What are the implications of online education for brick-and-mortar institutions?
I’m more interested in how we deploy technology on campus than what we do online. It’s possible that things that work well on campus could also work well online. But there’s no reason to see online education as an “either-or” proposition. I can’t imagine that institutions like Harvard and MIT—which are offering free online courses as part on an online learning project—are coming together to put themselves out of business. I think there’s something about the residential piece of education—bringing a community together, physically—that online education can’t duplicate. I’m confident that in 20 years, the residential experience will be thriving. We may be able to develop online courses that are as good—in some cases, perhaps, that are even better—than what’s offered in the classroom. But online education will never substitute for the residential experience.

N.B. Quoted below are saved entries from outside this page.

(** * Cross-chain flow radar: briefing service and attestation publisher

    A shallow embedding of [cloudrun/main.py] (the explain entrypoint and its
    BigQuery helpers) and of [attest/attest.py] (the attestation publisher),
    followed by the properties proved about them.

    Conventions of the embedding:
    - a Python [str] is the list of its Unicode code points;
    - a nullable SQL column is an [option]; [None] is SQL NULL;
    - a NUMERIC amount is an exact rational ([Qc]), and so is its [SUM];
    - a finite FLOAT64 value is the rational it denotes, and every FLOAT64
      operation ([CAST(.. AS FLOAT64)], [-], [/], [SUM] and [AVG] of
      FLOAT64) rounds its exact result to the nearest binary64 number,
      ties to even ([fl]); a FLOAT64 aggregate adds in the order of the
      rows it is given, where the engine's order is unspecified;
    - the engine raises where finite operands give a result outside the
      binary64 range, and [SAFE_DIVIDE] returns NULL there: the range is
      checked at the quotients ([f64_div]), the one place where the queries
      can leave it, NUMERIC amounts and their sums and differences being
      far inside; NaN and the infinities, which finite operands therefore
      never produce, and the sign of zero are not represented;
    - a DATE is its day number, so [DATE_SUB(d, INTERVAL 1 DAY)] is [d - 1];
    - a Python call that may raise returns a [result];
    - the row order that an [ORDER BY] leaves open is a relation between the
      rows of the query and the list the engine hands back. *)

From Stdlib Require Import List ZArith NArith QArith Qcanon.
From Stdlib Require Qcabs.
From Stdlib Require Import Qabs Qround Qpower Lqa.
From Stdlib Require PrimFloat FloatOps SpecFloat.
From Stdlib Require DecimalString.
From Stdlib Require Import String Ascii Bool Permutation Sorted Lia.
Import ListNotations.

Set Implicit Arguments.

(* ================================================================== *)
(** * Part I: the embedding                                            *)
(* ================================================================== *)

(** ** Python strings *)

Definition str := list N.

Definition lit (s : string) : str :=
  map N_of_ascii (list_ascii_of_string s).

Definition str_eq_dec : forall a b : str, {a = b} + {a <> b} :=
  list_eq_dec N.eq_dec.

Definition str_eqb (a b : str) : bool :=
  if str_eq_dec a b then true else false.

Fixpoint starts_with (p s : str) : bool :=
  match p, s with
  | [], _ => true
  | _ :: _, [] => false
  | a :: p', b :: s' => N.eqb a b && starts_with p' s'
  end.

(** [p in s] for strings. *)
Fixpoint contains (p s : str) : bool :=
  starts_with p s ||
  match s with
  | [] => false
  | _ :: s' => contains p s'
  end.

(** [sep.join(parts)]. *)
Fixpoint join (sep : str) (parts : list str) : str :=
  match parts with
  | [] => []
  | [p] => p
  | p :: rest => p ++ sep ++ join sep rest
  end.

(** [l[:n]], the slice counted in elements. *)
Fixpoint take {A : Type} (n : N) (l : list A) : list A :=
  match l with
  | [] => []
  | x :: l' => if N.eqb n 0 then [] else x :: take (N.pred n) l'
  end.

Fixpoint len {A : Type} (l : list A) : N :=
  match l with
  | [] => 0%N
  | _ :: l' => N.succ (len l')
  end.

(** [l[n:]]. *)
Fixpoint drop {A : Type} (n : N) (l : list A) : list A :=
  match l with
  | [] => []
  | x :: l' => if N.eqb n 0 then l else drop (N.pred n) l'
  end.

(** [[x] * n]. *)
Definition replicate {A : Type} (n : N) (x : A) : list A :=
  N.iter n (cons x) [].

(** ** Exceptions *)

Inductive result (A : Type) : Type :=
| Ok (a : A)
| Raise (exn : str).
Arguments Ok {A} a.
Arguments Raise {A} exn.

(** ** SQL scalars with NULL *)

Definition Qc_eqb (a b : Qc) : bool := Qeq_bool a b.
Definition Qc_leb (a b : Qc) : bool := Qle_bool a b.

Definition qz (z : Z) : Qc := Q2Qc (inject_Z z).

(** [x = y] in a WHERE or ON clause: NULL never matches. *)
Definition sql_eq {A : Type} (eqb : A -> A -> bool) (x y : option A) : bool :=
  match x, y with
  | Some a, Some b => eqb a b
  | _, _ => false
  end.

(** [x BETWEEN lo AND hi] on dates. *)
Definition sql_between (x : option Z) (lo hi : Z) : bool :=
  match x with
  | Some v => (lo <=? v)%Z && (v <=? hi)%Z
  | None => false
  end.

(** ** FLOAT64 *)

(** [floor (log2 x)] for a positive rational. *)
Definition Qlog2 (x : Q) : Z :=
  if Qle_bool 1 x then Z.log2 (Qfloor x) else (- Z.log2_up (Qceiling (/ x)))%Z.

(** The nearest integer, halfway cases to the even one. *)
Definition rne (x : Q) : Z :=
  let f := Qfloor x in
  match Qcompare (x - inject_Z f) (1 # 2) with
  | Lt => f
  | Gt => (f + 1)%Z
  | Eq => if Z.even f then f else (f + 1)%Z
  end.

Definition pow2 (e : Z) : Q := Qpower 2 e.

(** The exponent of the last place of the binary64 numbers around [x]:
    53 significant bits, and no exponent below that of the subnormal
    numbers. *)
Definition fexp (x : Q) : Z := Z.max (Qlog2 x - 52) (-1074).

(** Rounding of a positive rational to a multiple of its last place. *)
Definition round64 (x : Q) : Q :=
  let e := fexp x in inject_Z (rne (x / pow2 e)) * pow2 e.

(** [fl q]: the binary64 number nearest to [q], ties to even. *)
Definition fl (q : Qc) : Qc :=
  match Qcompare q 0 with
  | Eq => Q2Qc 0
  | Gt => Q2Qc (round64 q)
  | Lt => Q2Qc (- round64 (- q))
  end.

(** The largest finite binary64 number, and the test that a rounded result
    is within the range. *)
Definition max64 : Qc := Q2Qc (inject_Z ((2 ^ 53 - 1) * 2 ^ 971)).

Definition finite64 (v : Qc) : bool := Qc_leb (Qcabs.Qcabs v) max64.


(** The rational that a finite float of the proof assistant's kernel
    denotes; the kernel computes in binary64, which is used to test [fl]. *)
Definition float_value (f : PrimFloat.float) : option Qc :=
  match FloatOps.Prim2SF f with
  | SpecFloat.S754_zero _ => Some (Q2Qc 0)
  | SpecFloat.S754_finite s m e =>
      Some (Q2Qc ((if s then -1 else 1) * inject_Z (Zpos m) * pow2 e))
  | _ => None
  end.

(** FLOAT64 addition and subtraction. *)
Definition f64_add (a b : Qc) : Qc := fl (a + b).
Definition f64_sub (a b : Qc) : Qc := fl (a - b).

(** FLOAT64 division: [None] where the operator raises, for a zero divisor
    and for a quotient outside the range. *)
Definition f64_div (a b : Qc) : option Qc :=
  if Qc_eqb b 0%Qc then None
  else let q := fl (a / b) in
       if finite64 q then Some q else None.

(** [CAST(x AS FLOAT64)] of a NUMERIC value. *)
Definition CAST64 (x : option Qc) : option Qc := option_map fl x.

(** [NULLIF(x, 0)]. *)
Definition NULLIF0 (x : option Qc) : option Qc :=
  match x with
  | Some v => if Qc_eqb v 0%Qc then None else Some v
  | None => None
  end.

(** [x - y] on FLOAT64. *)
Definition sql_minus (x y : option Qc) : option Qc :=
  match x, y with
  | Some a, Some b => Some (f64_sub a b)
  | _, _ => None
  end.

(** [SAFE_DIVIDE(x, y)] on FLOAT64: NULL for a NULL operand and NULL where
    the plain division would raise. *)
Definition SAFE_DIVIDE (x y : option Qc) : option Qc :=
  match x, y with
  | Some a, Some b => f64_div a b
  | _, _ => None
  end.

(** [COALESCE(x, 0)] and [ABS]. *)
Definition COALESCE0 (x : option Qc) : Qc :=
  match x with Some v => v | None => 0%Qc end.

What benefits do you see for Rochester? What risks?
I’d rather that we be part of the conversation on online education than sit on the sidelines and see what other universities are doing. Projects like Semester Online are an opportunity to explore things that work and don’t work. A large benefit of the project is that it puts us in conversation with like-minded universities to see if we can shape online education. And we’re really at no risk, because if the institutions find that we should go in a different direction, it would be in the best interest of both the consortium and 2U to terminate the initiative. Beyond that, it’s a matter of our doing very small experiments in a number of areas involving technology and instruction to see what works best for the students and faculty at Rochester. From humanities to medicine, music to engineering, and beyond, we have different audiences, and how technology is deployed to enhance learning will have to be worked out differently for all those groups.